His comments come amid a market crash in crypto that has sent several lending platforms into bankruptcy, including Voyager Digital and most recently Celsius Network. Despite the pause in customer withdrawals, Celsius’s website says customers can earn annual returns of up to 18% on deposits for certain cryptocurrencies, and Voyager is touting 12% rewards on deposits for a relatively unknown token called KAVA, according to its website.
Both sites also offer high yields on deposits from stablecoins, which are digital assets that often try to peg their price to the value of a fiat currency — like the U.S. dollar — and Gensler also pointed out the associated associated risks.
Gensler claimed that stablecoins are primarily used as a settlement tool in DeFi, a collective term that describes financial instruments that allow for the borrowing, lending, and trading of crypto assets without third-party intermediaries. Gensler likened these digital assets to “poker chips,” which, as part of an ecosystem with no protections for investors, must be regulated and are vulnerable to fraud and manipulation.

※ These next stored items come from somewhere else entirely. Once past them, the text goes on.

Definition set_stats (x : DeviceStats) (s : DeviceCachingAllocator) : DeviceCachingAllocator :=
  mkDCA x (large_blocks s) (small_blocks s) (active_blocks s) (xpu_events s) (device_index s)
    (allowed_memory_maximum s) (set_fraction s) (expandable_segments s) (record_history s)
    (alloc_buffer s) (skip_actions_list s) (captures_underway s) (graph_pools s)
    (graph_pools_freeable s) (heap s) (next_block s) (segments s) (next_segment s) (next_event s)
    (dev s).
Definition set_large_blocks (x : BlockPool) (s : DeviceCachingAllocator) : DeviceCachingAllocator :=
  mkDCA (stats s) x (small_blocks s) (active_blocks s) (xpu_events s) (device_index s)
    (allowed_memory_maximum s) (set_fraction s) (expandable_segments s) (record_history s)
    (alloc_buffer s) (skip_actions_list s) (captures_underway s) (graph_pools s)
    (graph_pools_freeable s) (heap s) (next_block s) (segments s) (next_segment s) (next_event s)
    (dev s).
Definition set_small_blocks (x : BlockPool) (s : DeviceCachingAllocator) : DeviceCachingAllocator :=
  mkDCA (stats s) (large_blocks s) x (active_blocks s) (xpu_events s) (device_index s)
    (allowed_memory_maximum s) (set_fraction s) (expandable_segments s) (record_history s)
    (alloc_buffer s) (skip_actions_list s) (captures_underway s) (graph_pools s)
    (graph_pools_freeable s) (heap s) (next_block s) (segments s) (next_segment s) (next_event s)
    (dev s).
Definition set_active_blocks (x : gset loc) (s : DeviceCachingAllocator) : DeviceCachingAllocator :=
  mkDCA (stats s) (large_blocks s) (small_blocks s) x (xpu_events s) (device_index s)
    (allowed_memory_maximum s) (set_fraction s) (expandable_segments s) (record_history s)
    (alloc_buffer s) (skip_actions_list s) (captures_underway s) (graph_pools s)
    (graph_pools_freeable s) (heap s) (next_block s) (segments s) (next_segment s) (next_event s)
    (dev s).
Definition set_xpu_events (x : list (XPUStream * list (Z * loc))) (s : DeviceCachingAllocator) : DeviceCachingAllocator :=
  mkDCA (stats s) (large_blocks s) (small_blocks s) (active_blocks s) x (device_index s)
    (allowed_memory_maximum s) (set_fraction s) (expandable_segments s) (record_history s)
    (alloc_buffer s) (skip_actions_list s) (captures_underway s) (graph_pools s)
    (graph_pools_freeable s) (heap s) (next_block s) (segments s) (next_segment s) (next_event s)
    (dev s).
Definition set_allowed_memory_maximum (x : Z) (s : DeviceCachingAllocator) : DeviceCachingAllocator :=
  mkDCA (stats s) (large_blocks s) (small_blocks s) (active_blocks s) (xpu_events s) (device_index
    s) x (set_fraction s) (expandable_segments s) (record_history s) (alloc_buffer s)
    (skip_actions_list s) (captures_underway s) (graph_pools s) (graph_pools_freeable s) (heap s)
    (next_block s) (segments s) (next_segment s) (next_event s) (dev s).
Definition assign_set_fraction (x : bool) (s : DeviceCachingAllocator) : DeviceCachingAllocator :=
  mkDCA (stats s) (large_blocks s) (small_blocks s) (active_blocks s) (xpu_events s) (device_index
    s) (allowed_memory_maximum s) x (expandable_segments s) (record_history s) (alloc_buffer s)
    (skip_actions_list s) (captures_underway s) (graph_pools s) (graph_pools_freeable s) (heap s)
    (next_block s) (segments s) (next_segment s) (next_event s) (dev s).
Definition set_expandable_segments (x : list loc) (s : DeviceCachingAllocator) : DeviceCachingAllocator :=
  mkDCA (stats s) (large_blocks s) (small_blocks s) (active_blocks s) (xpu_events s) (device_index
    s) (allowed_memory_maximum s) (set_fraction s) x (record_history s) (alloc_buffer s)
    (skip_actions_list s) (captures_underway s) (graph_pools s) (graph_pools_freeable s) (heap s)
    (next_block s) (segments s) (next_segment s) (next_event s) (dev s).
Definition set_record_history (x : bool) (s : DeviceCachingAllocator) : DeviceCachingAllocator :=
  mkDCA (stats s) (large_blocks s) (small_blocks s) (active_blocks s) (xpu_events s) (device_index
    s) (allowed_memory_maximum s) (set_fraction s) (expandable_segments s) x (alloc_buffer s)
    (skip_actions_list s) (captures_underway s) (graph_pools s) (graph_pools_freeable s) (heap s)
    (next_block s) (segments s) (next_segment s) (next_event s) (dev s).
Definition set_alloc_buffer (x : RingBuffer TraceEntry) (s : DeviceCachingAllocator) : DeviceCachingAllocator :=
  mkDCA (stats s) (large_blocks s) (small_blocks s) (active_blocks s) (xpu_events s) (device_index
    s) (allowed_memory_maximum s) (set_fraction s) (expandable_segments s) (record_history s) x
    (skip_actions_list s) (captures_underway s) (graph_pools s) (graph_pools_freeable s) (heap s)
    (next_block s) (segments s) (next_segment s) (next_event s) (dev s).
Definition set_skip_actions_list (x : list Action) (s : DeviceCachingAllocator) : DeviceCachingAllocator :=
  mkDCA (stats s) (large_blocks s) (small_blocks s) (active_blocks s) (xpu_events s) (device_index
    s) (allowed_memory_maximum s) (set_fraction s) (expandable_segments s) (record_history s)
    (alloc_buffer s) x (captures_underway s) (graph_pools s) (graph_pools_freeable s) (heap s)
    (next_block s) (segments s) (next_segment s) (next_event s) (dev s).
Definition set_captures_underway (x : list (MempoolId_t * (Z → bool))) (s : DeviceCachingAllocator) : DeviceCachingAllocator :=
  mkDCA (stats s) (large_blocks s) (small_blocks s) (active_blocks s) (xpu_events s) (device_index
    s) (allowed_memory_maximum s) (set_fraction s) (expandable_segments s) (record_history s)
    (alloc_buffer s) (skip_actions_list s) x (graph_pools s) (graph_pools_freeable s) (heap s)
    (next_block s) (segments s) (next_segment s) (next_event s) (dev s).
Definition set_graph_pools (x : gmap MempoolId_t PrivatePool) (s : DeviceCachingAllocator) : DeviceCachingAllocator :=
  mkDCA (stats s) (large_blocks s) (small_blocks s) (active_blocks s) (xpu_events s) (device_index
    s) (allowed_memory_maximum s) (set_fraction s) (expandable_segments s) (record_history s)
    (alloc_buffer s) (skip_actions_list s) (captures_underway s) x (graph_pools_freeable s) (heap s)
    (next_block s) (segments s) (next_segment s) (next_event s) (dev s).
Definition set_graph_pools_freeable (x : list MempoolId_t) (s : DeviceCachingAllocator) : DeviceCachingAllocator :=
  mkDCA (stats s) (large_blocks s) (small_blocks s) (active_blocks s) (xpu_events s) (device_index
    s) (allowed_memory_maximum s) (set_fraction s) (expandable_segments s) (record_history s)
    (alloc_buffer s) (skip_actions_list s) (captures_underway s) (graph_pools s) x (heap s)
    (next_block s) (segments s) (next_segment s) (next_event s) (dev s).
Definition set_heap (x : gmap loc Block) (s : DeviceCachingAllocator) : DeviceCachingAllocator :=
  mkDCA (stats s) (large_blocks s) (small_blocks s) (active_blocks s) (xpu_events s) (device_index
    s) (allowed_memory_maximum s) (set_fraction s) (expandable_segments s) (record_history s)
    (alloc_buffer s) (skip_actions_list s) (captures_underway s) (graph_pools s)
    (graph_pools_freeable s) x (next_block s) (segments s) (next_segment s) (next_event s) (dev s).
Definition set_next_block (x : loc) (s : DeviceCachingAllocator) : DeviceCachingAllocator :=
  mkDCA (stats s) (large_blocks s) (small_blocks s) (active_blocks s) (xpu_events s) (device_index
    s) (allowed_memory_maximum s) (set_fraction s) (expandable_segments s) (record_history s)
    (alloc_buffer s) (skip_actions_list s) (captures_underway s) (graph_pools s)
    (graph_pools_freeable s) (heap s) x (segments s) (next_segment s) (next_event s) (dev s).
Definition set_segments (x : gmap loc ExpandableSegment) (s : DeviceCachingAllocator) : DeviceCachingAllocator :=
  mkDCA (stats s) (large_blocks s) (small_blocks s) (active_blocks s) (xpu_events s) (device_index
    s) (allowed_memory_maximum s) (set_fraction s) (expandable_segments s) (record_history s)
    (alloc_buffer s) (skip_actions_list s) (captures_underway s) (graph_pools s)
    (graph_pools_freeable s) (heap s) (next_block s) x (next_segment s) (next_event s) (dev s).
Definition set_next_segment (x : loc) (s : DeviceCachingAllocator) : DeviceCachingAllocator :=
  mkDCA (stats s) (large_blocks s) (small_blocks s) (active_blocks s) (xpu_events s) (device_index
    s) (allowed_memory_maximum s) (set_fraction s) (expandable_segments s) (record_history s)
    (alloc_buffer s) (skip_actions_list s) (captures_underway s) (graph_pools s)
    (graph_pools_freeable s) (heap s) (next_block s) (segments s) x (next_event s) (dev s).
Definition set_next_event (x : Z) (s : DeviceCachingAllocator) : DeviceCachingAllocator :=
  mkDCA (stats s) (large_blocks s) (small_blocks s) (active_blocks s) (xpu_events s) (device_index
    s) (allowed_memory_maximum s) (set_fraction s) (expandable_segments s) (record_history s)
    (alloc_buffer s) (skip_actions_list s) (captures_underway s) (graph_pools s)
    (graph_pools_freeable s) (heap s) (next_block s) (segments s) (next_segment s) x (dev s).
Definition set_dev (x : D) (s : DeviceCachingAllocator) : DeviceCachingAllocator :=
  mkDCA (stats s) (large_blocks s) (small_blocks s) (active_blocks s) (xpu_events s) (device_index
    s) (allowed_memory_maximum s) (set_fraction s) (expandable_segments s) (record_history s)
    (alloc_buffer s) (skip_actions_list s) (captures_underway s) (graph_pools s)
    (graph_pools_freeable s) (heap s) (next_block s) (segments s) (next_segment s) (next_event s) x.


(** The constructor. *)
Definition new_DeviceCachingAllocator (index : Z) (d : D) : DeviceCachingAllocator :=
  mkDCA stats_0 empty_pool empty_pool ∅ [] index 0 false [] false ring_0 [] [] ∅ [] ∅ 1%positive ∅ 1%positive 0 d.

Local Abbreviation op := (method DeviceCachingAllocator).

(** ** The store of blocks. *)
Definition deref (i : loc) : op Block := λ s,
  match heap s !! i with
  | Some b => (s, Ok b)
  | None => (s, Throw (UndefinedBehaviour "use of a deleted block"))
  end.

(** The block behind a pointer that may be null. *)
Definition deref_ptr (p : option loc) : op Block :=
  match p with
  | Some i => deref i
  | None => lift (Throw (UndefinedBehaviour "use of a null pointer"))
  end.

Definition assign (i : loc) (f : Block → Block) : op unit :=
  b ← deref i;
  modify (λ s, set_heap (<[i := f b]> (heap s)) s).

(** Assignment through a pointer guarded by a test for null. *)
Definition assign_if (p : option loc) (f : Block → Block) : op unit :=
  match p with Some i => assign i f | None => mret tt end.

Definition new_block (b : Block) : op loc := λ s,
  let i := next_block s in
  (set_next_block (Pos.succ i) (set_heap (<[i := b]> (heap s)) s), Ok i).

Definition delete_block (i : loc) : op unit :=
  deref i;;
  modify (λ s, set_heap (delete i (heap s)) s).

(** ** The store of pools. *)
Definition lookup_pool (s : DeviceCachingAllocator) (r : PoolRef) : option BlockPool :=
  match owner_PrivatePool r with
  | None => Some (if is_small r then small_blocks s else large_blocks s)
  | Some i => (λ pp, if is_small r then pp_small_blocks pp else pp_large_blocks pp) <$> graph_pools s !! i
  end.

Definition update_private (f : BlockPool → BlockPool) (small : bool) (pp : PrivatePool) : PrivatePool :=
  if small
  then mkPrivatePool (use_count pp) (allocation_count pp) (allocator_ pp) (pp_large_blocks pp) (f (pp_small_blocks pp))
  else mkPrivatePool (use_count pp) (allocation_count pp) (allocator_ pp) (f (pp_large_blocks pp)) (pp_small_blocks pp).

Definition update_pool (r : PoolRef) (f : BlockPool → BlockPool) (s : DeviceCachingAllocator) : DeviceCachingAllocator :=
  match owner_PrivatePool r with
  | None => if is_small r then set_small_blocks (f (small_blocks s)) s else set_large_blocks (f (large_blocks s)) s
  | Some i => set_graph_pools (alter (update_private f (is_small r)) i (graph_pools s)) s
  end.

Definition deref_pool (r : PoolRef) : op BlockPool := λ s,
  match lookup_pool s r with
  | Some bp => (s, Ok bp)
  | None => (s, Throw (UndefinedBehaviour "use of a deleted pool"))
  end.

(** [owner_PrivatePool], dereferenced. *)
Definition deref_private (i : MempoolId_t) : op PrivatePool := λ s,
  match graph_pools s !! i with
  | Some pp => (s, Ok pp)
  | None => (s, Throw (UndefinedBehaviour "use of a deleted private pool"))
  end.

“The public benefits from knowing that they are being fully and fairly disclosed and that no one is lying to them,” Gensler said. “You can decide what risks you want to take, but the person raising the money and the person selling you these financial assets should not cheat you, they should give you the information to make your decisions.”
The SEC has rules for determining what constitutes an investment company, and Gensler cited crypto lender BlockFi’s review earlier this year, where the SEC found the company was a noncompliant, unregistered investment company.
In February, BlockFi scored a $100 million settlement with the SEC and state regulators for offering high interest rates on cryptocurrency deposits. The company ran into trouble for providing investors with a lack of public information, Gensler said, adding, “There is a way forward for these lending companies.”
Exchanges, credit institutions, and broker-dealers are the three main groups of companies the SEC will continue to hold SEC compliance talks with in the coming months, Gensler explained, noting that the agency is also investigating a variety of cryptocurrencies and cryptocurrencies stablecoins.
Gensler reiterated what he had said in the past, noting that the SEC needs to work with the Commodity Futures Trading Commission (CFTC) and banking regulators to cover the full regulatory scope of cryptocurrencies, pointing out as an example that Bitcoin is not considered a security by the SEC and would need to be regulated as a commodity under the CFTC.